# Data to examine
(** * images-api: the metadata loader [scripts/load_content.py]

    A shallow embedding of the loader: the single-file extractor
    [process_file] with its probes, the backlog enumeration [gather_files],
    the result-consumption loop of [main] with its batch buffer, counters and
    store, and the termination-signal handler.

    Conventions of the embedding.
    - Python exceptions are values of [exception] (instances of Python's
      [Exception]) or of [base_exception] (which adds [KeyboardInterrupt] and
      [SystemExit]); [except Exception] catches the former only.
    - Mutable locals and the outside world are threaded as explicit state; a
      raised exception keeps the state reached so far, as in Python.
    - [time.time()] reads an integer clock; float seconds are clock ticks.
      The derived float rates of the progress lines are not represented.
    - The file system, the probes, the store client and its calls, the
      start of the pool, the writes to stdout and a worker's writes to
      stderr can fail. The coordinator's own writes to stderr are taken to
      succeed.
    - The process ends with the status the interpreter gives it: that of
      the [SystemExit] or uncaught exception that leaves [main], or 120
      when it cannot flush stdout on its way out. *)

From Stdlib Require Import ZArith List String Ascii Bool Lia Permutation.
Import ListNotations.
Local Open Scope string_scope.
Local Open Scope Z_scope.

(** ** Strings and paths

    A [str] is held as the UTF-8 encoding of its code points, one [ascii]
    per byte. The ASCII characters the program looks for (['/'], ['.'],
    ['='], the line feed) are bytes that occur in no other character's
    encoding, so searching and splitting on them is the same on the bytes;
    only [strip], which removes characters outside ASCII too, has to know
    the encoding. *)

Module Str.

Definition sep : ascii := "/"%char.

(** [s.startswith(p)] *)
Definition startswith (s p : string) : bool := String.prefix p s.

Fixpoint contains_char (c : ascii) (s : string) : bool :=
  match s with
  | EmptyString => false
  | String d s' => Ascii.eqb c d || contains_char c s'
  end.

(** [s.endswith('/')] *)
Fixpoint endswith_sep (s : string) : bool :=
  match s with
  | EmptyString => false
  | String c EmptyString => Ascii.eqb c sep
  | String _ s' => endswith_sep s'
  end.

(** [s.split('\n')] *)
Fixpoint split_lines (s : string) : list string :=
  match s with
  | EmptyString => [EmptyString]
  | String c s' =>
      if Ascii.eqb c "010"%char then EmptyString :: split_lines s'
      else match split_lines s' with
           | h :: t => String c h :: t
           | [] => [String c EmptyString]
           end
  end.

(** [line.split('=', 1)] on a line that contains ['=']; [None] when it does
    not. *)
Fixpoint split_eq (s : string) : option (string * string) :=
  match s with
  | EmptyString => None
  | String c s' =>
      if Ascii.eqb c "="%char then Some (EmptyString, s')
      else match split_eq s' with
           | Some (k, v) => Some (String c k, v)
           | None => None
           end
  end.

(** The string of the given bytes. *)
Definition bytes (l : list nat) : string :=
  string_of_list_ascii (map ascii_of_nat l).

(** The characters [c] with [c.isspace()], which [str.strip()] removes, each
    in its UTF-8 encoding: U+0009 to U+000D, U+001C to U+001F, U+0020,
    U+0085, U+00A0, U+1680, U+2000 to U+200A, U+2028, U+2029, U+202F,
    U+205F and U+3000. *)
Definition spaces : list string :=
  map bytes
    [[9]; [10]; [11]; [12]; [13]; [28]; [29]; [30]; [31]; [32];
     [194; 133]; [194; 160]; [225; 154; 128];
     [226; 128; 128]; [226; 128; 129]; [226; 128; 130]; [226; 128; 131];
     [226; 128; 132]; [226; 128; 133]; [226; 128; 134]; [226; 128; 135];
     [226; 128; 136]; [226; 128; 137]; [226; 128; 138];
     [226; 128; 168]; [226; 128; 169]; [226; 128; 175];
     [226; 129; 159]; [227; 128; 128]]%nat.

(** [c.isspace()] for one character [c], given by its encoding. *)
Definition isspace (c : string) : bool := existsb (String.eqb c) spaces.

(** [s.lstrip()] *)
Fixpoint lstrip (s : string) : string :=
  match s with
  | EmptyString => s
  | String a s1 =>
      if isspace (String a EmptyString) then lstrip s1
      else
        match s1 with
        | EmptyString => s
        | String b s2 =>
            if isspace (String a (String b EmptyString)) then lstrip s2
            else
              match s2 with
              | EmptyString => s
              | String c s3 =>
                  if isspace (String a (String b (String c EmptyString)))
                  then lstrip s3
                  else s
              end
        end
  end.

(** [s.rstrip()]: the white space at the end goes, character by
    character from the right. *)
Fixpoint rstrip (s : string) : string :=
  match s with
  | EmptyString => EmptyString
  | String c s' =>
      let r := rstrip s' in
      if isspace (String c r) then EmptyString else String c r
  end.

(** [s.strip()] *)
Definition strip (s : string) : string := rstrip (lstrip s).

End Str.

Module Path.

(** [os.path.basename(p)]: what follows the last ['/']. *)
Fixpoint basename (p : string) : string :=
  match p with
  | EmptyString => EmptyString
  | String c p' =>
      if Str.contains_char Str.sep p' then basename p'
      else if Ascii.eqb c Str.sep then p' else p
  end.

(** [os.path.join(a, b)] of [posixpath]. *)
Definition join (a b : string) : string :=
  if Str.startswith b "/" then b
  else match a with
       | EmptyString => b
       | _ => if Str.endswith_sep a then a ++ b else a ++ String Str.sep b
       end.

End Path.

(** ** The file tree and [gather_files] *)

(** What [os.walk] sees below a directory: plain entries and directories
    with their own entries, in listing order. *)
#[warnings="-register-all"]
Inductive entry : Type :=
| File (name : string)
| Dir (name : string) (entries : list entry).

Definition dirnames (es : list entry) : list string :=
  flat_map (fun e => match e with Dir n _ => [n] | File _ => [] end) es.

Definition filenames (es : list entry) : list string :=
  flat_map (fun e => match e with File n => [n] | Dir _ _ => [] end) es.

(** [os.walk(top)], top-down, where [e] is what lies at [top]: the triple
    of [top], then the walk of each sub-directory in order. No directory is
    pruned; walking something that is not a directory yields nothing. *)
Fixpoint walk (top : string) (e : entry) {struct e}
  : list (string * list string * list string) :=
  match e with
  | File _ => []
  | Dir _ es =>
      (top, dirnames es, filenames es) ::
      flat_map
        (fun c => match c with
                  | Dir n _ => walk (Path.join top n) c
                  | File _ => []
                  end) es
  end.

(** The list [gather_files(directory)] returns, where [fs] is what lies at
    [directory]. Of the two lines it prints to stdout, [main] below has
    what becomes of the writes ([h_gathering], [h_found]). *)
Definition gather_files (directory : string) (fs : entry) : list string :=
  flat_map
    (fun '(root, _, files) =>
       flat_map
         (fun file =>
            if negb (Str.startswith file ".") then [Path.join root file] else [])
         files)
    (walk directory fs).

(** ** Python values, dictionaries and exceptions *)

#[warnings="-register-all"]
Inductive pyval : Type :=
| PNone
| PBool (b : bool)
| PInt (n : Z)
| PSec (ticks : Z)                       (* float seconds *)
| PStr (s : string)
| PList (l : list pyval)
| PDict (d : list (string * pyval)).

(** A [dict] with string keys, in insertion order. *)
Definition dict_of (V : Type) : Type := list (string * V).
Definition dict : Type := dict_of pyval.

# What you will do
Each record above is to be reproduced verbatim.

# Answer area
(** * images-api: the metadata loader [scripts/load_content.py]

    A shallow embedding of the loader: the single-file extractor
    [process_file] with its probes, the backlog enumeration [gather_files],
    the result-consumption loop of [main] with its batch buffer, counters and
    store, and the termination-signal handler.

    Conventions of the embedding.
    - Python exceptions are values of [exception] (instances of Python's
      [Exception]) or of [base_exception] (which adds [KeyboardInterrupt] and
      [SystemExit]); [except Exception] catches the former only.
    - Mutable locals and the outside world are threaded as explicit state; a
      raised exception keeps the state reached so far, as in Python.
    - [time.time()] reads an integer clock; float seconds are clock ticks.
      The derived float rates of the progress lines are not represented.
    - The file system, the probes, the store client and its calls, the
      start of the pool, the writes to stdout and a worker's writes to
      stderr can fail. The coordinator's own writes to stderr are taken to
      succeed.
    - The process ends with the status the interpreter gives it: that of
      the [SystemExit] or uncaught exception that leaves [main], or 120
      when it cannot flush stdout on its way out. *)

From Stdlib Require Import ZArith List String Ascii Bool Lia Permutation.
Import ListNotations.
Local Open Scope string_scope.
Local Open Scope Z_scope.

(** ** Strings and paths

    A [str] is held as the UTF-8 encoding of its code points, one [ascii]
    per byte. The ASCII characters the program looks for (['/'], ['.'],
    ['='], the line feed) are bytes that occur in no other character's
    encoding, so searching and splitting on them is the same on the bytes;
    only [strip], which removes characters outside ASCII too, has to know
    the encoding. *)

Module Str.

Definition sep : ascii := "/"%char.

(** [s.startswith(p)] *)
Definition startswith (s p : string) : bool := String.prefix p s.

Fixpoint contains_char (c : ascii) (s : string) : bool :=
  match s with
  | EmptyString => false
  | String d s' => Ascii.eqb c d || contains_char c s'
  end.

(** [s.endswith('/')] *)
Fixpoint endswith_sep (s : string) : bool :=
  match s with
  | EmptyString => false
  | String c EmptyString => Ascii.eqb c sep
  | String _ s' => endswith_sep s'
  end.

(** [s.split('\n')] *)
Fixpoint split_lines (s : string) : list string :=
  match s with
  | EmptyString => [EmptyString]
  | String c s' =>
      if Ascii.eqb c "010"%char then EmptyString :: split_lines s'
      else match split_lines s' with
           | h :: t => String c h :: t
           | [] => [String c EmptyString]
           end
  end.

(** [line.split('=', 1)] on a line that contains ['=']; [None] when it does
    not. *)
Fixpoint split_eq (s : string) : option (string * string) :=
  match s with
  | EmptyString => None
  | String c s' =>
      if Ascii.eqb c "="%char then Some (EmptyString, s')
      else match split_eq s' with
           | Some (k, v) => Some (String c k, v)
           | None => None
           end
  end.

(** The string of the given bytes. *)
Definition bytes (l : list nat) : string :=
  string_of_list_ascii (map ascii_of_nat l).

(** The characters [c] with [c.isspace()], which [str.strip()] removes, each
    in its UTF-8 encoding: U+0009 to U+000D, U+001C to U+001F, U+0020,
    U+0085, U+00A0, U+1680, U+2000 to U+200A, U+2028, U+2029, U+202F,
    U+205F and U+3000. *)
Definition spaces : list string :=
  map bytes
    [[9]; [10]; [11]; [12]; [13]; [28]; [29]; [30]; [31]; [32];
     [194; 133]; [194; 160]; [225; 154; 128];
     [226; 128; 128]; [226; 128; 129]; [226; 128; 130]; [226; 128; 131];
     [226; 128; 132]; [226; 128; 133]; [226; 128; 134]; [226; 128; 135];
     [226; 128; 136]; [226; 128; 137]; [226; 128; 138];
     [226; 128; 168]; [226; 128; 169]; [226; 128; 175];
     [226; 129; 159]; [227; 128; 128]]%nat.

(** [c.isspace()] for one character [c], given by its encoding. *)
Definition isspace (c : string) : bool := existsb (String.eqb c) spaces.

(** [s.lstrip()] *)
Fixpoint lstrip (s : string) : string :=
  match s with
  | EmptyString => s
  | String a s1 =>
      if isspace (String a EmptyString) then lstrip s1
      else
        match s1 with
        | EmptyString => s
        | String b s2 =>
            if isspace (String a (String b EmptyString)) then lstrip s2
            else
              match s2 with
              | EmptyString => s
              | String c s3 =>
                  if isspace (String a (String b (String c EmptyString)))
                  then lstrip s3
                  else s
              end
        end
  end.

(** [s.rstrip()]: the white space at the end goes, character by
    character from the right. *)
Fixpoint rstrip (s : string) : string :=
  match s with
  | EmptyString => EmptyString
  | String c s' =>
      let r := rstrip s' in
      if isspace (String c r) then EmptyString else String c r
  end.

(** [s.strip()] *)
Definition strip (s : string) : string := rstrip (lstrip s).

End Str.

Module Path.

(** [os.path.basename(p)]: what follows the last ['/']. *)
Fixpoint basename (p : string) : string :=
  match p with
  | EmptyString => EmptyString
  | String c p' =>
      if Str.contains_char Str.sep p' then basename p'
      else if Ascii.eqb c Str.sep then p' else p
  end.

(** [os.path.join(a, b)] of [posixpath]. *)
Definition join (a b : string) : string :=
  if Str.startswith b "/" then b
  else match a with
       | EmptyString => b
       | _ => if Str.endswith_sep a then a ++ b else a ++ String Str.sep b
       end.

End Path.

(** ** The file tree and [gather_files] *)

(** What [os.walk] sees below a directory: plain entries and directories
    with their own entries, in listing order. *)
#[warnings="-register-all"]
Inductive entry : Type :=
| File (name : string)
| Dir (name : string) (entries : list entry).

Definition dirnames (es : list entry) : list string :=
  flat_map (fun e => match e with Dir n _ => [n] | File _ => [] end) es.

Definition filenames (es : list entry) : list string :=
  flat_map (fun e => match e with File n => [n] | Dir _ _ => [] end) es.

(** [os.walk(top)], top-down, where [e] is what lies at [top]: the triple
    of [top], then the walk of each sub-directory in order. No directory is
    pruned; walking something that is not a directory yields nothing. *)
Fixpoint walk (top : string) (e : entry) {struct e}
  : list (string * list string * list string) :=
  match e with
  | File _ => []
  | Dir _ es =>
      (top, dirnames es, filenames es) ::
      flat_map
        (fun c => match c with
                  | Dir n _ => walk (Path.join top n) c
                  | File _ => []
                  end) es
  end.

(** The list [gather_files(directory)] returns, where [fs] is what lies at
    [directory]. Of the two lines it prints to stdout, [main] below has
    what becomes of the writes ([h_gathering], [h_found]). *)
Definition gather_files (directory : string) (fs : entry) : list string :=
  flat_map
    (fun '(root, _, files) =>
       flat_map
         (fun file =>
            if negb (Str.startswith file ".") then [Path.join root file] else [])
         files)
    (walk directory fs).

(** ** Python values, dictionaries and exceptions *)

#[warnings="-register-all"]
Inductive pyval : Type :=
| PNone
| PBool (b : bool)
| PInt (n : Z)
| PSec (ticks : Z)                       (* float seconds *)
| PStr (s : string)
| PList (l : list pyval)
| PDict (d : list (string * pyval)).

(** A [dict] with string keys, in insertion order. *)
Definition dict_of (V : Type) : Type := list (string * V).
Definition dict : Type := dict_of pyval.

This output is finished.